If i am missing something please let me know
thanks

2. ## Re: Degrees with sequences finding simple graphs on 5 or 6 vertices

The sum of the degrees must be even. So, (c) is out because it would need 6.5 edges and it is not possible to have half an edge.
The maximum degree in a graph is one less than the number of vertices. So, (a) is out because the first vertex only has four other vertices it can be adjacent to, not five.
For (d), if the first vertex has a degree of 5, it means that it is adjacent to every other vertex, so that accounts for a degree of 1. For the second vertex, it is also adjacent to every vertex, which would mean that the final vertex must have a degree of at least 2. So, that graph is not possible, either.
For (b), (e), and (f), these graphs are possible.
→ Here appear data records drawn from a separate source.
(* ===== verification/Json.v ===== *)
(** * Json: the JSON values the code exchanges and the interface of the JSON library

    The code never looks inside a [json_t]: it goes through the functions of Jansson, a third
    party library whose code is not part of the repository.  This file states the data model of
    a JSON value (RFC 8259, one constructor per [json_type] of Jansson) and, as a type class,
    the functions the code calls together with the documented behaviour it relies on.  Nothing
    here defines a Jansson function: every development file takes the class as a parameter, and
    JsonText gives one instance so that theorems can be applied to concrete inputs. *)
From S2P Require Import Prelude.
From Stdlib Require Import SpecFloat.

(** ** Data model *)

(** One constructor per [json_type]: JSON_OBJECT, JSON_ARRAY, JSON_STRING, JSON_INTEGER,
    JSON_REAL, JSON_TRUE, JSON_FALSE, JSON_NULL.  A C [double] is a [spec_float]. *)
Inductive json : Type :=
| JObject (members : list (string * json))
| JArray (elements : list json)
| JString (s : string)
| JInteger (z : Z)
| JReal (r : spec_float)
| JTrue
| JFalse
| JNull.

(** The members of an object are looked up, replaced and appended by key. *)
Fixpoint member_get (ms : list (string * json)) (key : string) : option json :=
  match ms with
  | [] => None
  | (k, v) :: ms' => if String.eqb k key then Some v else member_get ms' key
  end.

Fixpoint member_set (ms : list (string * json)) (key : string) (value : json)
  : list (string * json) :=
  match ms with
  | [] => [(key, value)]
  | (k, v) :: ms' =>
      if String.eqb k key then (k, value) :: ms' else (k, v) :: member_set ms' key value
  end.

Definition is_container (v : json) : bool :=
  match v with JObject _ | JArray _ => true | _ => false end.

Definition is_finite (r : spec_float) : bool :=
  match r with S754_zero _ | S754_finite _ _ _ => true | _ => false end.

(** Nesting depth in arrays and objects; the parser refuses more than
    JSON_PARSER_MAX_DEPTH = 2048 levels. *)
Fixpoint json_depth (v : json) : nat :=
  match v with
  | JObject ms => S (list_max (List.map (fun m => json_depth m.2) ms))
  | JArray l => S (list_max (List.map json_depth l))
  | _ => O
  end.

Definition max_depth : nat := Z.to_nat 2048.

Inductive dump_flags := JSON_DEFAULT | JSON_COMPACT.

(** ** The library *)

(** The functions of Jansson the code calls.  A [json_t *] that may be NULL is an [option json];
    constructors that can fail return [None] for NULL.  The stealing setters take the value they
    are handed even when it is NULL, and then leave the container unchanged. *)
Class Jansson : Type := {
  utf8_valid : string -> bool;
  json_object : json;
  json_array : json;
  json_null : json;
  json_true : json;
  json_false : json;
  json_string : string -> option json;
  json_integer : Z -> json;
  json_real : spec_float -> option json;
  json_object_set_new : json -> string -> option json -> json;
  json_array_append_new : json -> option json -> json;
  json_object_get : option json -> string -> option json;
  json_object_size : option json -> nat;
  (** the keys and values [json_object_iter], [json_object_iter_next] go through *)
  json_object_iter : option json -> list (string * json);
  json_array_get : option json -> nat -> option json;
  json_array_size : option json -> nat;
  json_string_value : option json -> option string;
  json_integer_value : option json -> Z;
  json_real_value : option json -> spec_float;
  json_is_null : option json -> bool;
  json_is_false : option json -> bool;
  json_deep_copy : option json -> option json;
  json_dumps : dump_flags -> json -> option string;
  (** either the text of the [json_error_t] or the parsed value *)
  json_loadb : string -> string + json
}.

Section Representable.
Context `{Jansson}.

(** Text Jansson can hold in a string or key made by [json_string]: valid UTF-8, no NUL. *)
Definition text_ok (s : string) : bool := utf8_valid s && nul_free s.

(** A value the library can represent: texts are valid, the keys of an object are distinct,
  integers fit [json_int_t] (64 bits), reals are finite. *)
Fixpoint json_ok (v : json) : bool :=
match v with
| JObject ms =>
    bool_decide (NoDup (List.map fst ms)) &&
    forallb (fun m => text_ok m.1 && json_ok m.2) ms
| JArray l => forallb json_ok l
| JString s => text_ok s
| JInteger z => is_int64 z
| JReal r => is_finite r
| _ => true
end.

(** A value that survives dumping and loading. *)
Definition portable (v : json) : bool :=
json_ok v && (json_depth v <=? max_depth)%nat.
End Representable.

(** The documented behaviour the code relies on. *)
Class JanssonLaws `{Jansson} : Prop := {
  utf8_ascii s : ascii_only s = true -> utf8_valid s = true;
  utf8_app s t : utf8_valid s = true -> utf8_valid t = true -> utf8_valid (s +:+ t) = true;
  json_object_eq : json_object = JObject [];
  json_array_eq : json_array = JArray [];
  json_null_eq : json_null = JNull;
  json_true_eq : json_true = JTrue;
  json_false_eq : json_false = JFalse;
  json_string_eq s :
    nul_free s = true -> json_string s = if utf8_valid s then Some (JString s) else None;
  json_integer_eq z : json_integer z = JInteger z;
  json_real_eq r : json_real r = if is_finite r then Some (JReal r) else None;
  json_object_set_new_eq ms k v :
    json_object_set_new (JObject ms) k (Some v) =
      if utf8_valid k then JObject (member_set ms k v) else JObject ms;
  json_object_set_new_null ms k : json_object_set_new (JObject ms) k None = JObject ms;
  json_array_append_new_eq l v : json_array_append_new (JArray l) (Some v) = JArray (l ++ [v]);
  json_array_append_new_null l : json_array_append_new (JArray l) None = JArray l;
  json_object_get_eq v k :
    json_object_get v k =
      match v with Some (JObject ms) => member_get ms k | _ => None end;
  json_object_size_eq v :
    json_object_size v = match v with Some (JObject ms) => length ms | _ => O end;
  json_object_iter_eq v :
    json_object_iter v = match v with Some (JObject ms) => ms | _ => [] end;
  json_array_get_eq v i :
    json_array_get v i = match v with Some (JArray l) => l !! i | _ => None end;
  json_array_size_eq v :
    json_array_size v = match v with Some (JArray l) => length l | _ => O end;
  json_string_value_eq v :
    json_string_value v = match v with Some (JString s) => Some s | _ => None end;
  json_integer_value_eq v :
    json_integer_value v = match v with Some (JInteger z) => z | _ => 0 end;
  json_real_value_eq v :
    json_real_value v = match v with Some (JReal r) => r | _ => S754_zero false end;
  json_is_null_eq v : json_is_null v = match v with Some JNull => true | _ => false end;
  json_is_false_eq v : json_is_false v = match v with Some JFalse => true | _ => false end;
  json_deep_copy_eq v : json_deep_copy v = v;
  (** Dumping succeeds on arrays and objects and yields a C string of valid UTF-8. *)
  json_dumps_ok fl v :
    json_ok v = true -> is_container v = true ->
    exists s, json_dumps fl v = Some s /\ text_ok s = true;
  (** Loading what was dumped gives the value back. *)
  json_loadb_dumps fl v s :
    portable v = true -> is_container v = true ->
    json_dumps fl v = Some s -> json_loadb s = inr v;
  (** What is loaded is an array or an object the library can represent. *)
  json_loadb_ok s v :
    json_loadb s = inr v -> portable v = true /\ is_container v = true;
  (** An empty text is an error. *)
  json_loadb_empty : exists e, json_loadb "" = inl e;
  (** The text of a [json_error_t] is a C string. *)
  json_loadb_error s e : json_loadb s = inl e -> nul_free e = true
}.

Create Rewrite HintDb jansson.
#[export] Hint Rewrite @json_object_eq @json_array_eq @json_null_eq @json_true_eq @json_false_eq
  @json_integer_eq @json_real_eq @json_object_set_new_eq @json_object_set_new_null
  @json_array_append_new_eq @json_array_append_new_null @json_object_get_eq
  @json_object_size_eq @json_object_iter_eq @json_array_get_eq @json_array_size_eq
  @json_string_value_eq @json_integer_value_eq @json_real_value_eq @json_is_null_eq @json_is_false_eq
  @json_deep_copy_eq using typeclasses eauto : jansson.

(** ** Induction over JSON values *)
Section JsonInd.
Variable P : json -> Prop.
Hypothesis Hobject : forall ms, Forall (fun m => P m.2) ms -> P (JObject ms).
Hypothesis Harray : forall l, Forall P l -> P (JArray l).
Hypothesis Hstring : forall s, P (JString s).
Hypothesis Hinteger : forall z, P (JInteger z).
Hypothesis Hreal : forall r, P (JReal r).
Hypothesis Htrue : P JTrue.
Hypothesis Hfalse : P JFalse.
Hypothesis Hnull : P JNull.

Fixpoint json_rec_all (v : json) : P v :=
  match v with
  | JObject ms =>
      Hobject ms
        ((fix all (l : list (string * json)) : Forall (fun m => P m.2) l :=
            match l with
            | [] => Forall_nil_2 _
            | m :: l' => Forall_cons_2 _ m l' (json_rec_all m.2) (all l')
            end) ms)
  | JArray l =>
      Harray l
        ((fix all (l : list json) : Forall P l :=
            match l with
            | [] => Forall_nil_2 _
            | x :: l' => Forall_cons_2 _ x l' (json_rec_all x) (all l')
            end) l)
  | JString s => Hstring s
  | JInteger z => Hinteger z
  | JReal r => Hreal r
  | JTrue => Htrue
  | JFalse => Hfalse
  | JNull => Hnull
  end.
End JsonInd.

(** ** Lemmas on members *)
Lemma member_get_set_eq ms k v : member_get (member_set ms k v) k = Some v.
Proof.
  induction ms as [|[k' v'] ms IH]; simpl; [by rewrite String.eqb_refl|].
  destruct (String.eqb k' k) eqn:E; simpl; rewrite E; done.
Qed.

Lemma member_get_set_ne ms k k' v :
  k <> k' -> member_get (member_set ms k v) k' = member_get ms k'.
Proof.
  intros Hne. induction ms as [|[k'' v''] ms IH]; simpl.
  - by apply String.eqb_neq in Hne as ->.
  - destruct (String.eqb_spec k'' k) as [->|?]; simpl; [|by rewrite IH].
    by apply String.eqb_neq in Hne as ->.
Qed.

(** A key that is new is appended. *)
Lemma member_set_fresh ms k v : ~ In k (List.map fst ms) -> member_set ms k v = ms ++ [(k, v)].
Proof.
  induction ms as [|[k' v'] ms IH]; simpl; [done|]. intros Hn.
  destruct (String.eqb_spec k' k); [naive_solver|]. rewrite IH; naive_solver.
Qed.

Lemma member_get_In ms k v : member_get ms k = Some v -> In (k, v) ms.
Proof.
  induction ms as [|[k' v'] ms IH]; simpl; [done|].
  destruct (String.eqb_spec k' k); naive_solver.
Qed.

Lemma member_In_get ms k v :
  NoDup (List.map fst ms) -> In (k, v) ms -> member_get ms k = Some v.
Proof.
  induction ms as [|[k' v'] ms IH]; simpl; [done|].
  rewrite NoDup_cons. intros [Hk Hms] [[= -> ->]|Hin]; [by rewrite String.eqb_refl|].
  destruct (String.eqb_spec k' k) as [->|?]; [|auto].
  exfalso. apply Hk. apply list_elem_of_In, in_map_iff. by exists (k, v).
Qed.

Lemma list_max_le_iff (l : list nat) n : (list_max l <= n)%nat <-> Forall (fun k => (k <= n)%nat) l.
Proof. apply list_max_le. Qed.

Section Laws.
Context `{JanssonLaws}.

Lemma text_ok_app s t : text_ok s = true -> text_ok t = true -> text_ok (s +:+ t) = true.
Proof.
  unfold text_ok, nul_free. intros. split_bools.
  rewrite utf8_app, str_forall_app by done. join_bools.
Qed.

Lemma text_ok_ascii s : ascii_only s && nul_free s = true -> text_ok s = true.
Proof. unfold text_ok. intros. split_bools. by rewrite utf8_ascii. Qed.

Lemma json_string_text s : text_ok s = true -> json_string s = Some (JString s).
Proof. unfold text_ok. intros. split_bools. rewrite json_string_eq by done. by destruct (utf8_valid s). Qed.

Lemma json_string_invalid s :
  nul_free s = true -> utf8_valid s = false -> json_string s = None.
Proof. intros Hn Hu. rewrite json_string_eq, Hu by done. done. Qed.

(** Setting a member under an ASCII key never fails. *)
Lemma set_member ms k v :
  ascii_only k = true ->
  json_object_set_new (JObject ms) k (Some v) = JObject (member_set ms k v).
Proof. intros Hk. by rewrite json_object_set_new_eq, utf8_ascii. Qed.

Lemma set_member_text ms k v :
  text_ok k = true ->
  json_object_set_new (JObject ms) k (Some v) = JObject (member_set ms k v).
Proof. unfold text_ok. intros. split_bools. rewrite json_object_set_new_eq. by destruct (utf8_valid k). Qed.

Lemma dump_load fl v :
  portable v = true -> is_container v = true ->
  exists s, json_dumps fl v = Some s /\ json_loadb s = inr v /\ text_ok s = true.
Proof.
  intros Hp Hc. assert (json_ok v = true) by (unfold portable in Hp; by split_bools).
  destruct (json_dumps_ok fl v) as (s & Hs & ?); [done..|].
  exists s. split; [done|]. split; [|done]. by eapply json_loadb_dumps.
Qed.

(** A text that is not empty. *)
Lemma loaded_not_empty s v : json_loadb s = inr v -> (0 < String.length s)%nat.
Proof. intros Hl. destruct s; [|simpl; lia]. destruct json_loadb_empty as [e He]. congruence. Qed.

(** An array is portable when its elements are representable and one level shallower. *)
Definition portable_elem (v : json) : bool := json_ok v && (json_depth v <? max_depth)%nat.

Lemma portable_array l : forallb portable_elem l = true -> portable (JArray l) = true.
Proof.
  intros Hl. unfold portable. apply andb_true_iff. split.
  - simpl. rewrite forallb_forall in *. intros x Hx. apply Hl in Hx.
    unfold portable_elem in Hx. by split_bools.
  - cbn [json_depth]. apply Nat.leb_le.
    enough (list_max (List.map json_depth l) <= max_depth - 1)%nat by (unfold max_depth in *; lia).
    apply list_max_le_iff, Forall_forall. intros n Hn.
    apply list_elem_of_In, in_map_iff in Hn as (x & <- & Hx).
    rewrite forallb_forall in Hl. apply Hl in Hx. unfold portable_elem in Hx. split_bools.
    rewrite Nat.ltb_lt in *. lia.
Qed.

Lemma portable_object ms :
  NoDup (List.map fst ms) ->
  forallb (fun m => text_ok m.1 && portable_elem m.2) ms = true -> portable (JObject ms) = true.
Proof.
  intros Hnd Hms. unfold portable. apply andb_true_iff. split.
  - simpl. rewrite bool_decide_true by done. simpl. rewrite forallb_forall in *.
    intros m Hm. apply Hms in Hm. unfold portable_elem in Hm. split_bools. by apply andb_true_iff.
  - cbn [json_depth]. apply Nat.leb_le.
    enough (list_max (List.map (fun m => json_depth m.2) ms) <= max_depth - 1)%nat
      by (unfold max_depth in *; lia).
    apply list_max_le_iff, Forall_forall. intros n Hn.
    apply list_elem_of_In, in_map_iff in Hn as (m & <- & Hm).
    rewrite forallb_forall in Hms. apply Hms in Hm. unfold portable_elem in Hm. split_bools.
    rewrite Nat.ltb_lt in *. lia.
Qed.

(** Scalars are portable wherever a container is. *)
Lemma portable_elem_scalar v :
  json_ok v = true -> is_container v = false -> portable_elem v = true.
Proof.
  intros Hok Hc. unfold portable_elem. rewrite Hok. simpl. apply Nat.ltb_lt.
  destruct v; simpl in *; try done; unfold max_depth; lia.
Qed.
End Laws.

#[export] Hint Rewrite @set_member @json_string_text using (first [typeclasses eauto | done]) : jansson.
(b) vertex set = {a,b,c,d,e}. Edge set = {(a,c),(a,d),(a,e),(b,d),(b,e),(c,d),(c,e)}. The degree of a vertex is the number of distinct pairs containing the vertex. So, d(a) = |{(a,c),(a,d),(a,e)}| = 3, d(b) = |{(b,d),(b,e)}| = 2, d(c) = |{(a,c),(c,d),(c,e)}| = 3, d(d) = |{(a,d),(b,d),(c,d)}| = 3, d(e) = |{(a,e),(b,e),(c,e)}| = 3. So, the degrees are 3,3,3,3,2 (because the convention is to order degrees from greatest to least).

(e) is a star (one vertex in the middle surrounded by five vertices. every surrounding vertex has an edge going to the center vertex, so it looks like a star)

(f) is a complete graph on four vertices with two unconnected vertices off to the side.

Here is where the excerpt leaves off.